Abstract

Objectives. Achieving a comprehensive view of gastric mucosa has been a challenge for magnetic-guided capsule endoscopy (MGCE) for years. This study works on optimizing the performance of MGCE by changing the conventional positions to the five body positions. Methods. Sixty patients were enrolled in the study and underwent MGCE. All patients were asked to adopt five body positions (left lateral, supine, right lateral, knee-chest, and sitting). In each position, the ability to visualize the six gastric landmarks (cardia, fundus, body, angulus, antrum, and pylorus) was assessed. Rates of complete visualization were calculated for different position combinations. Results. Supine position was the best for cardia and body visualization (91.7% and 86.7%, resp., p < 0.001). Left lateral position was the best for fundus visualization (91.7%, p < 0.001). Knee-chest position was the best for angulus observation (80.0%, p < 0.001).
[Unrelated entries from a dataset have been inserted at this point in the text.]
(* ===== verification/EventLoop.v ===== *)
(** * EventLoop: the program as a whole

    The events libuv delivers and the callback of osi.c each runs; [osi_get_callbacks] (lines
    1336-1358); and the lemmas that every event keeps the program sound and delivers exactly
    the callbacks that were waiting for it. *)

From S2P Require Export Process.

(** ** Events *)

(** What the environment may report.  [data] is what was read into a buffer. *)
Inductive event :=
| EvFs (a : Z) (r : fs_result) (data : list Z)
| EvRead (a nread : Z) (data : list Z)
| EvWrite (a status : Z)
| EvClose (a : Z)
| EvAddrinfo (a status : Z) (res : list Z)
| EvConnect (a status : Z)
| EvListen (a status : Z)
| EvFsEvent (a : Z) (filename : option (list Z)) (events status : Z)
| EvSignal (a signum : Z)
| EvAsync (a : Z)
| EvExit (a exit_status term_signal : Z)
| EvTimer.

(** libuv uses a buffer: the object must be locked, and the slice within it. *)
Definition touch (b : uv_buf) : M unit :=
  let '(o, start, len) := b in
  w ← get;
  require (bool_decide ({[+ o +]} ⊆ locks w) &&
           match objects w !! o with
           | Some (Bytevector l) => (0 <=? start) && (0 <=? len) && (start + len <=? Z.of_nat (length l))
           | _ => false
           end).
Fixpoint touch_all (bs : list uv_buf) : M unit :=
  match bs with [] => mret tt | b :: bs => _ ← touch b; touch_all bs end.

(** The bytes read replace those of the slice. *)
Definition splice (l : list Z) (start : nat) (data : list Z) : list Z :=
  take start l ++ take (length l - start) data ++ drop (start + length data) l.
Definition fill (b : uv_buf) (data : list Z) : M unit :=
  let '(o, start, len) := b in
  _ ← touch b;
  modify (fun w => set_objects (alter (fun x =>
    match x with
    | Bytevector l => Bytevector (splice l (Z.to_nat start) (take (Z.to_nat len) data))
    | x => x
    end) o (objects w)) w).

Definition run_close_cb (cb : close_cb) : Z -> M unit :=
  match cb with
  | Cb_close_stream => close_stream_cb
  | Cb_close_async => close_async_cb
  | Cb_close_handle_data => close_handle_data_cb
  | Cb_close_signal => close_signal_cb
  end.

(** [uv_getaddrinfo] stores its list in the request. *)
Definition set_addrinfo (p : Z) (b : bool) : M unit :=
  '(cb, ai, _, port) ← load_connect p; store p (TcpConnect cb ai b port).

Definition get_callbacks_timer_cb : M unit := modify (set_timer false true).

Definition op_access (op : fs_op) (data : list Z) : M unit :=
  match op with
  | FsRead _ b _ => fill b data
  | FsWrite _ b _ => touch b
  | _ => mret tt
  end.

(** One event, on the block [c] it is about; an event libuv has no reason to report does
    nothing. *)
Definition run_event (ev : event) (c : cell) : M unit :=
  match ev, handle c, request c with
  | EvFs a r data, _, Some (RFs op cb) =>
    _ ← op_access op data;
    _ ← set_request a None;
    run_fs_cb cb a r
  | EvRead a nread data, HOpen (Some Cb_read_stream), _ =>
    b ← read_stream_alloc_cb a;
    _ ← fill b data;
    read_stream_cb a nread
  | EvWrite a status, _, Some (RWrite bufs) =>
    _ ← touch_all bufs;
    _ ← set_request a None;
    write_stream_cb a status
  | EvClose a, HClosing cb, None =>
    _ ← set_handle a HNone;
    run_close_cb cb a
  | EvAddrinfo a status res, _, Some (RGetaddrinfo _ _) =>
    if (0 <=? status) && bool_decide (res = []) then mret tt else
    _ ← set_request a None;
    _ ← set_addrinfo a (0 <=? status);
    connect_tcp_addrinfo_cb a status res
  | EvConnect a status, _, Some (RConnect _) =>
    _ ← set_request a None;
    connect_tcp_cb a status
  | EvListen a status, HOpen (Some Cb_listen_tcp), _ => listen_tcp_cb a status
  | EvFsEvent a filename events status, HOpen (Some Cb_watch_path), _ =>
    watch_path_cb a filename events status
  | EvSignal a signum, HOpen (Some Cb_fire_signal), _ => fire_signal signum
  | EvAsync a, HOpen (Some Cb_close_fd), _ => close_fd_cb a
  | EvExit a status sig, HOpen (Some Cb_process_exit), _ => process_exit_cb a status sig
  | _, _, _ => mret tt
  end.

Definition event_block (ev : event) : option Z :=
  match ev with
  | EvFs a _ _ | EvRead a _ _ | EvWrite a _ | EvClose a | EvAddrinfo a _ _ | EvConnect a _
  | EvListen a _ | EvFsEvent a _ _ _ | EvSignal a _ | EvAsync a | EvExit a _ _ => Some a
  | EvTimer => None
  end.

Definition dispatch (ev : event) : M unit :=
  w ← get;
  match event_block ev with
  | None => if timer w then get_callbacks_timer_cb else mret tt
  | Some a =>
    match heap w !! a with
    | None => mret tt
    | Some c => run_event ev c
    end
  end.

(** [uv_run]: the events one call of it delivers, in order. *)
Fixpoint uv_run (evs : list event) : M unit :=
  match evs with [] => mret tt | ev :: evs => _ ← dispatch ev; uv_run evs end.

(** [evs1] and [evs2] are what the one or two calls of [uv_run] deliver. *)
Definition wait_for_events (timeout : Z) (evs1 evs2 : list event) : M unit :=
  if 0 =? timeout then uv_run evs1
  else
    _ ← modify (set_timer true false);
    _ ← uv_run evs1;
    w ← get;
    if negb (timer_data w) then
      _ ← modify (fun w => set_timer false (timer_data w) w);
      uv_run evs2
    else mret tt.

Definition osi_get_callbacks (timeout : Z) (evs1 evs2 : list event) : M ptr :=
  _ ← modify (set_callbacks Snil);
  _ ← wait_for_events timeout evs1 evs2;
  w ← get;
  _ ← modify (set_callbacks NULL);
  mret (g_callbacks w).

(** ** Callbacks accepted and callbacks delivered *)

(** The callbacks a block will deliver exactly once.  Those of listeners, path watchers and
    signal handlers are delivered any number of times. *)
Definition waiting (c : cell) : gmultiset positive :=
  match contents c with
  | RwFsReq _ cb | CloseFsReq _ cb | UvFsReq cb | TcpConnect cb _ _ _ => lk cb
  | UvAsync cb => match handle c with HOpen (Some _) => lk cb | _ => ∅ end
  | UvProcess cb _ _ => if is_open (handle c) then lk cb else ∅
  | StreamPort p => lk (close_callback p) ⊎ lk (read_callback p) ⊎ lk (write_callback p)
  | _ => ∅
  end.

Definition pending (h : gmap Z cell) : gmultiset positive := sum_over waiting h.

(** The callbacks on the list. *)
Fixpoint called (l : ptr) : gmultiset positive :=
  match l with Scons (Scons cb _) l => lk cb ⊎ called l | _ => ∅ end.

Lemma called_cons cb args l : called (Scons (Scons cb args) l) = lk cb ⊎ called l.
Proof. reflexivity. Qed.

(** What an event that keeps the program sound does: [again] are the callbacks of handles that
    fire repeatedly. *)
Record sound_event (again : gmultiset positive) (w w' : world) : Prop := {
  event_inv : Inv w';
  event_collecting : collecting w';
  event_lengths : same_lengths (objects w) (objects w');
  event_once : called (g_callbacks w') ⊎ pending (heap w') =
               called (g_callbacks w) ⊎ pending (heap w) ⊎ again
}.

Lemma same_lengths_refl m : same_lengths m m.
Proof. done. Qed.

Lemma same_lengths_trans m1 m2 m3 : same_lengths m1 m2 -> same_lengths m2 m3 -> same_lengths m1 m3.
Proof. intros H12 H23 o. by rewrite H23. Qed.

#[export] Hint Resolve same_lengths_refl : swish.

Lemma length_splice l start data : (start <= length l)%nat -> length (splice l start data) = length l.
Proof. intros Hs. unfold splice. rewrite !length_app, !length_take, length_drop. lia. Qed.

Lemma touch_spec w b (Q : unit -> world -> Prop) :
  buf_ok (objects w) b -> {[+ fst (fst b) +]} ⊆ locks w -> Q tt w -> wp (touch b) w Q.
Proof.
  destruct b as [[o s] n]. intros (l & Hl & H1 & H2 & H3) Hlk HQ. unfold touch.
  apply wp_bind, wp_get, wp_require; [|done]. cbn [fst] in Hlk. rewrite Hl.
  rewrite bool_decide_eq_true_2 by done. cbn [andb].
  apply andb_true_iff. rewrite andb_true_iff, !Z.leb_le. done.
Qed.

Lemma fill_spec w b data (Q : unit -> world -> Prop) :
  buf_ok (objects w) b -> {[+ fst (fst b) +]} ⊆ locks w ->
  (forall m', same_lengths (objects w) m' -> Q tt (set_objects m' w)) -> wp (fill b data) w Q.
Proof.
  intros Hb Hlk HQ. pose proof (touch_spec w b (fun _ w' => w' = w) Hb Hlk eq_refl) as Ht.
  destruct b as [[o s] n]. unfold fill. apply wp_bind. eapply wp_mono; [exact Ht|].
  intros [] w' ->. apply wp_modify, HQ. destruct Hb as (l & Hl & H1 & H2 & H3).
  intros o'. destruct (decide (o' = o)) as [->|Hne].
  - rewrite lookup_alter_eq, Hl. cbn. rewrite length_splice by lia. done.
  - by rewrite lookup_alter_ne.
Qed.

Lemma pending_delete h a c : h !! a = Some c -> pending h = waiting c ⊎ pending (delete a h).
Proof. apply sum_delete. Qed.

Lemma pending_insert h a c : h !! a = None -> pending (<[a := c]> h) = waiting c ⊎ pending h.
Proof. apply sum_insert. Qed.

Lemma pending_update h a c c' :
  h !! a = Some c -> waiting c ⊎ pending (<[a := c']> h) = waiting c' ⊎ pending h.
Proof. apply sum_update. Qed.

Lemma pending_replace h a c c' :
  h !! a = Some c -> waiting c' = waiting c -> pending (<[a := c']> h) = pending h.
Proof.
  intros Ha Hw. pose proof (pending_update h a c c' Ha) as H. rewrite Hw in H.
  by apply (inj (waiting c ⊎.)) in H.
Qed.

Lemma collecting_cons cb args w : collecting w ->
  defined (Scons (Scons cb args) (g_callbacks w)) = true /\
  is_null (Scons (Scons cb args) (g_callbacks w)) = false.
Proof. done. Qed.

(** A request that completes delivers its callback. *)
Lemma completed_sound w w' a c cb args m' :
  Inv w' -> completed a c cb args (set_objects m' w) w' ->
  same_lengths (objects w) m' -> heap w !! a = Some c -> waiting c = lk cb -> sound_event ∅ w w'.
Proof.
  intros HI [Hh Hl Ho Hc _] Hm Ha Hw. cbn in Hh, Ho, Hc. constructor; try done.
  - unfold collecting. by rewrite Hc.
  - by rewrite Ho.
  - rewrite Hc, called_cons, Hh, (pending_delete _ _ _ Ha), Hw. clear. multiset_solver.
Qed.

Lemma Inv_objects w m' : same_lengths (objects w) m' -> Inv w -> Inv (set_objects m' w).
Proof. intros Hm HI. by apply (Core_objects _ _ _ (objects w)). Qed.

(** The blocks with a file-system request in flight. *)
Inductive fs_block (m : gmap positive object) (op : fs_op) : fs_cb -> obj -> Prop :=
| fs_block_rw o s n cb : rw_op op = Some (o, s, n) -> buf_ok m (o, s, n) -> is_obj cb ->
    fs_block m op Cb_rw_fs (RwFsReq (Sobj o) cb)
| fs_block_close f port cb : op = FsClose f -> opt_obj cb -> fs_block m op Cb_close_fs (CloseFsReq port cb)
| fs_block_plain k cb : fs_req_ok op k = true -> is_obj cb -> fs_block m op k (UvFsReq cb).

Lemma fs_block_of m o hd op cb :
  cell_ok m (mkCell o hd (Some (RFs op cb))) -> hd = HNone /\ fs_block m op cb o.
Proof.
  unfold cell_ok. cbn [contents handle request]. destruct o; try done.
  - intros [_ Hq]. by destruct hd.
  - by intros (_ & _ & [[_ [=]]|(? & ? & _ & _ & [=] & _)] & _).
  - intros (-> & Hcb & op' & o & s & n & [= <- ->] & Hop & -> & Hb). split; [done|].
    by eapply fs_block_rw.
  - intros (-> & Hcb & f & [= -> ->]). split; [done|]. by eapply fs_block_close.
  - intros (-> & Hcb & op' & f & [= <- <-] & Hok). split; [done|]. by apply fs_block_plain.
  - by intros [[=] _].
  - by intros (_ & _ & [(? & ? & [=] & _)|(? & [=] & _)]).
  - by intros [[=] _].
  - by intros [[=] _].
  - by intros [[=] _].
  - by intros [[=] _].
Qed.

(** The buffer of a read or a write is locked by the block that owns the request. *)
Lemma op_access_spec w a o hd op cb data (Q : unit -> world -> Prop) :
  Inv w -> heap w !! a = Some (mkCell o hd (Some (RFs op cb))) ->
  (forall m', same_lengths (objects w) m' -> Q tt (set_objects m' w)) -> wp (op_access op data) w Q.
Proof.
  intros HI Ha HQ. pose proof (fs_block_of _ _ _ _ _ (core_cells _ _ _ _ HI a _ Ha)) as [-> Hblk].
  assert (Hid : Q tt w) by (specialize (HQ (objects w) (same_lengths_refl _)); by destruct w).
  pose proof (Core_owned HI a _ Ha) as Hown.
  assert (Hb : forall b, rw_op op = Some b -> buf_ok (objects w) b /\ {[+ fst (fst b) +]} ⊆ locks w).
  { intros b Hop. destruct Hblk as [o s n cb Hop' Hbuf Hcb|f port cb -> Hcb|k cb Hk Hcb].
    - rewrite Hop in Hop'. injection Hop' as ->. split; [done|]. cbn [fst].
      unfold owned in Hown. cbn [contents lk] in Hown. clear -Hown. multiset_solver.
    - done.
    - by destruct op. }
  destruct op; try exact Hid.
  - destruct (Hb buf eq_refl). by apply fill_spec.
  - destruct (Hb buf eq_refl). by apply touch_spec.
Qed.

Lemma called_one cb args g : called (Scons (Scons cb args) g) = lk cb ⊎ called g.
Proof. reflexivity. Qed.

(** The state after a delivery, when the heap lost what the callback was waiting for. *)
Lemma delivered_sound w w' cb args m' again :
  Inv w' -> same_lengths (objects w) m' -> objects w' = m' ->
  g_callbacks w' = Scons (Scons cb args) (g_callbacks w) ->
  lk cb ⊎ pending (heap w') = pending (heap w) ⊎ again -> sound_event again w w'.
Proof.
  intros HI Hm <- Hg Hp. constructor; try done.
  - unfold collecting. by rewrite Hg.
  - rewrite Hg, called_cons. rewrite <- (assoc_L (⊎)), (comm_L (⊎) (lk cb)), <- (assoc_L (⊎)).
    rewrite (comm_L (⊎) (pending (heap w')) (lk cb)), Hp. multiset_solver.
Qed.
Lemma service_by_steps f e b argc argv evs :
  scheme_init false (exepath e) (allocated e) argc argv None = Some (inr evs) ->
  swish_service e b argc argv (fresh_process f) =
    run_steps (service_steps b) (service_main e b argc argv) (did (Scheme_call <$> evs) (mkProcess [] (mkJmp false 0 false) true f)).
Proof.
  intros Hi. unfold swish_service. set (p0 := mkProcess [] (mkJmp false 0 false) true f).
  change ((_ ← set_is_service; ?k) (fresh_process f)) with (k p0).
  rewrite (P_bind_run _ _ _ _ _ (init_scheme_spec _ _ _ _ _ _ _ p0 Hi)).
  cbn [run_steps service_steps step_call step_ok step_name].
  rewrite bind_emit, bind_check. destruct (0 <=? default_system b); [|done].
  rewrite bind_emit, Z.ltb_antisym. destruct (0 <=? get_fd b); cbn [negb]; [|by rewrite run_fail].
  rewrite bind_emit. destruct (poll_init b =? 0); cbn [negb]; [|by rewrite run_fail].
  rewrite bind_match by (vm_compute; lia). cbv zeta. destruct (0 <=? add_shutdown b); [|done].
  rewrite bind_match by (vm_compute; lia). cbv zeta. destruct (0 <=? add_sleep b); [|done].
  rewrite bind_emit. by destruct (poll_start b =? 0); cbn [negb]; [|by rewrite run_fail].
Qed.
Lemma varint_len_spec n : forall v fuel i, 128 ^ Z.of_nat n <= v < 128 ^ (Z.of_nat n + 1) -> (n < fuel)%nat ->
  varint_len_loop fuel i v = i + Z.of_nat n.
Proof.
  induction n as [|n IH]; intros v [|fuel] i Hv Hf; try lia; cbn [varint_len_loop];
    rewrite Z.shiftr_div_pow2 by lia; change (2 ^ 7) with 128.
  - rewrite Z.div_small by (cbn in Hv; lia). cbn. lia.
  - rewrite Z.pow_add_r, Nat2Z.inj_succ, Z.pow_succ_r in Hv by lia. change (128 ^ 1) with 128 in Hv.
    assert (Hq : 128 ^ Z.of_nat n <= v / 128 < 128 ^ (Z.of_nat n + 1)).
    { rewrite Z.pow_add_r by lia. change (128 ^ 1) with 128.
      split; [apply Z.div_le_lower_bound; lia|apply Z.div_lt_upper_bound; lia]. }
    assert (0 < 128 ^ Z.of_nat n) by lia.
    rewrite (proj2 (Z.eqb_neq (v / 128) 0)) by lia. cbn [negb]. rewrite (IH _ _ _ Hq) by lia. lia.
Qed.

(** The test for nine bytes. *)
Lemma land_top v : is_uint 64 v -> (Z.land v (Z.shiftl 0xff000000 32) =? 0) = negb (2 ^ 56 <=? v).
Proof.
  unfold is_uint. intros Hv. change (Z.shiftl 0xff000000 32) with (Z.shiftl (Z.ones 8) 56).
  assert (Heq : Z.land v (Z.shiftl (Z.ones 8) 56) = Z.shiftl (Z.shiftr v 56) 56).
  { apply Z.bits_inj'. intros i Hi. rewrite Z.land_spec. destruct (decide (i < 56)).
    - by rewrite !Z.shiftl_spec_low, andb_false_r by lia.
    - rewrite !Z.shiftl_spec, Z.shiftr_spec by lia. replace (i - 56 + 56) with i by lia.
      destruct (decide (i < 64)); [rewrite Z.ones_spec_low by lia; apply andb_true_r|].
      by rewrite (is_uint_bits_high 64 v i) by (done || lia). }
  rewrite Heq, Z.shiftl_mul_pow2, Z.shiftr_div_pow2 by lia.
  destruct (Z.leb_spec (2 ^ 56) v); cbn [negb].
  - apply Z.eqb_neq. assert (0 < v / 2 ^ 56) by (apply Z.div_str_pos; lia). lia.
  - by rewrite Z.div_small by lia.
Qed.
(* ===== verification/RecordFormat.v ===== *)
(** * RecordFormat: the rows of SQLite's tables as bytes

    sqlite3.c, vdbe.c and vdbeaux.c parts: how a row of values becomes a record
    ([OP_MakeRecord], after the affinities have been applied) and how a record is taken apart
    ([sqlite3VdbeRecordUnpack], [sqlite3VdbeSerialGet]).  A record has a header, with its own size
    and a serial type for each value as varints, and then the bytes of the values. *)

From S2P Require Export Varint.

(** ** Values *)

(** A [Mem]: its flags and contents; [Mem_blob z (Some n)] has [MEM_Zero] with [u.nZero = n], and
    [Mem_null true] is the null of an unchanged column.  A real number is its 64 bits. *)
Inductive mem :=
| Mem_null (nochng : bool)
| Mem_int (i : Z)
| Mem_intreal (i : Z)
| Mem_real (r : Z)
| Mem_str (z : list Z)
| Mem_blob (z : list Z) (nZero : option Z).

Definition zeros (n : Z) : list Z := replicate (Z.to_nat n) 0.
Definition size (z : list Z) : Z := Z.of_nat (length z).

(** [sqlite3VdbeMemExpandBlob], which fails when there is no memory. *)
Definition sqlite3VdbeMemExpandBlob (available : bool) (z : list Z) (nZero : Z) : option mem :=
  if available then Some (Mem_blob (z ++ zeros nZero) None) else None.

(** The sizes for serial types less than 128. *)
Definition sqlite3SmallTypeSizes : list Z :=
  [0; 1; 2; 3; 4; 6; 8; 8; 0; 0; 0; 0] ++ flat_map (fun n => [Z.of_nat n; Z.of_nat n]) (seq 0 58).

Definition sqlite3VdbeSerialTypeLen (serial_type : Z) : option Z :=
  if 128 <=? serial_type then Some ((serial_type - 12) / 2) else sqlite3SmallTypeSizes !! Z.to_nat serial_type.

(** ** The space a record needs *)

Section records.
(** [(double)i], as bits. *)
Variable double_bits : Z -> Z.

Record space := mkSpace { nData : Z; nHdr : Z; nZero : Z }.
Definition add_data (n : Z) (s : space) : space := mkSpace (nData s + n) (nHdr s) (nZero s).
Definition add_hdr (n : Z) (s : space) : space := mkSpace (nData s) (nHdr s + n) (nZero s).
Definition add_zero (n : Z) (s : space) : space := mkSpace (nData s) (nHdr s) (nZero s + n).

(** An integer: its serial type and the space of its bytes. *)
Definition integer_space (minWriteFileFormat : Z) (intreal : bool) (i : Z) (s : space) : mem * Z * space :=
  let m := if intreal then Mem_intreal i else Mem_int i in
  let uu := if i <? 0 then Z.lnot i else i in
  let s := add_hdr 1 s in
  if uu <=? 127 then
    if (Z.land i 1 =? i) && (4 <=? minWriteFileFormat) then (m, 8 + uu, s) else (m, 1, add_data 1 s)
  else if uu <=? 32767 then (m, 2, add_data 2 s)
  else if uu <=? 8388607 then (m, 3, add_data 3 s)
  else if uu <=? 2147483647 then (m, 4, add_data 4 s)
  else if uu <=? 140737488355327 then (m, 5, add_data 6 s)
  else
    let s := add_data 8 s in
    if intreal then (Mem_real (double_bits i), 7, s) else (m, 6, s).

(** One turn of the loop over the values: the value, which the loop may change, its serial type
    ([uTemp]) and the space so far; [None] when there is no memory. *)
Definition field_space (minWriteFileFormat : Z) (available : bool) (pRec : mem) (s : space) : option (mem * Z * space) :=
  match pRec with
  | Mem_null nochng => Some (pRec, if nochng then 10 else 0, add_hdr 1 s)
  | Mem_int i => Some (integer_space minWriteFileFormat false i s)
  | Mem_intreal i => Some (integer_space minWriteFileFormat true i s)
  | Mem_real _ => Some (pRec, 7, add_data 8 (add_hdr 1 s))
  | Mem_str z =>
    let len := u32 (size z) in
    let serial_type := u32 (len * 2 + 12 + 1) in
    Some (pRec, serial_type, add_hdr (sqlite3VarintLen serial_type) (add_data len s))
  | Mem_blob z None =>
    let len := u32 (size z) in
    let serial_type := u32 (len * 2 + 12) in
    Some (pRec, serial_type, add_hdr (sqlite3VarintLen serial_type) (add_data len s))
  | Mem_blob z (Some n) =>
    let len := u32 (size z) in
    let serial_type := u32 (len * 2 + 12) in
    let serial_type := u32 (serial_type + n * 2) in
    if negb (nData s =? 0) then
      m ← sqlite3VdbeMemExpandBlob available z n;
      let len := u32 (len + n) in
      Some (m, serial_type, add_hdr (sqlite3VarintLen serial_type) (add_data len s))
    else
      let s := add_zero n s in
      Some (pRec, serial_type, add_hdr (sqlite3VarintLen serial_type) (add_data len s))
  end.

(** The loop, from the last value to the first; [available] says of each blob that has to be expanded
    whether there is memory for it, by the number of values after it. *)
Fixpoint record_space (minWriteFileFormat : Z) (available : nat -> bool) (values : list mem) :
    option (list (mem * Z) * space) :=
  match values with
  | [] => Some ([], mkSpace 0 0 0)
  | pRec :: rest =>
    '(fields, s) ← record_space minWriteFileFormat available rest;
    '(m, uTemp, s) ← field_space minWriteFileFormat (available (length rest)) pRec s;
    Some ((m, uTemp) :: fields, s)
  end.

(** The size of the header with the varint of its size. *)
Definition header_size (nHdr : Z) : Z :=
  if nHdr <=? 126 then nHdr + 1
  else
    let nVarint := sqlite3VarintLen nHdr in
    let nHdr := nHdr + nVarint in
    if nVarint <? sqlite3VarintLen nHdr then nHdr + 1 else nHdr.

(** ** Writing *)

(** The bytes of the record; a write outside them is undefined. *)
Definition write (at_ : nat) (bytes : list Z) (z : list (option Z)) : option (list (option Z)) :=
  if (at_ + length bytes <=? length z)%nat then
    Some (take at_ z ++ (Some <$> bytes) ++ drop (at_ + length bytes) z)
  else None.

(** The [switch] on [len]: the low bytes of [v], most significant first. *)
Fixpoint integer_bytes (len : nat) (v : Z) (p : list Z) : list Z :=
  match len with
  | O => p
  | S len => integer_bytes len (Z.shiftr v 8) (u8 (Z.land v 0xff) :: p)
  end.

(** One value of the loop that writes: [zHdr] and [zPayload] are offsets in [z]. *)
Definition write_field (pRec : mem) (serial_type : Z) (zHdr zPayload : nat) (z : list (option Z)) :
    option (nat * nat * list (option Z)) :=
  let contents := match pRec with Mem_str z | Mem_blob z _ => z | _ => [] end in
  if serial_type <=? 7 then
    z ← write zHdr [serial_type] z;
    if serial_type =? 0 then Some (S zHdr, zPayload, z)
    else
      v ← (if serial_type =? 7 then match pRec with Mem_real r => Some r | _ => None end
           else match pRec with Mem_int i | Mem_intreal i => Some (u64 i) | _ => None end);
      len ← sqlite3SmallTypeSizes !! Z.to_nat serial_type;
      z ← write zPayload (integer_bytes (Z.to_nat len) v []) z;
      Some (S zHdr, (zPayload + Z.to_nat len)%nat, z)
  else if serial_type <? 0x80 then
    z ← write zHdr [serial_type] z;
    if (14 <=? serial_type) && (0 <? size contents) then
      z ← write zPayload contents z;
      Some (S zHdr, (zPayload + length contents)%nat, z)
    else Some (S zHdr, zPayload, z)
  else
    bytes ← sqlite3PutVarint serial_type;
    z ← write zHdr bytes z;
    let zHdr := (zHdr + length bytes)%nat in
    if negb (size contents =? 0) then
      z ← write zPayload contents z;
      Some (zHdr, (zPayload + length contents)%nat, z)
    else Some (zHdr, zPayload, z).

Fixpoint write_fields (fields : list (mem * Z)) (zHdr zPayload : nat) (z : list (option Z)) :
    option (nat * nat * list (option Z)) :=
  match fields with
  | [] => Some (zHdr, zPayload, z)
  | (pRec, uTemp) :: fields =>
    '(zHdr, zPayload, z) ← write_field pRec uTemp zHdr zPayload z;
    write_fields fields zHdr zPayload z
  end.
Right lateral and sitting positions were the best for antrum observation (88.3% and 90.0%, resp., p < 0.001). Right lateral position was the best for pylorus observation (81.7%, p < 0.001). The supine + right lateral + knee-chest combination achieved better angulus visualization than conventional 3-position combination (93.3% versus 63.3%, p < 0.001). Five-position combination significantly improved the comprehensive gastric landmark visualization (93.3%, p < 0.001). Conclusion. Compared with 3-position combination, 5-position combination should be adopted for gastric mucosal visualization by MGCE.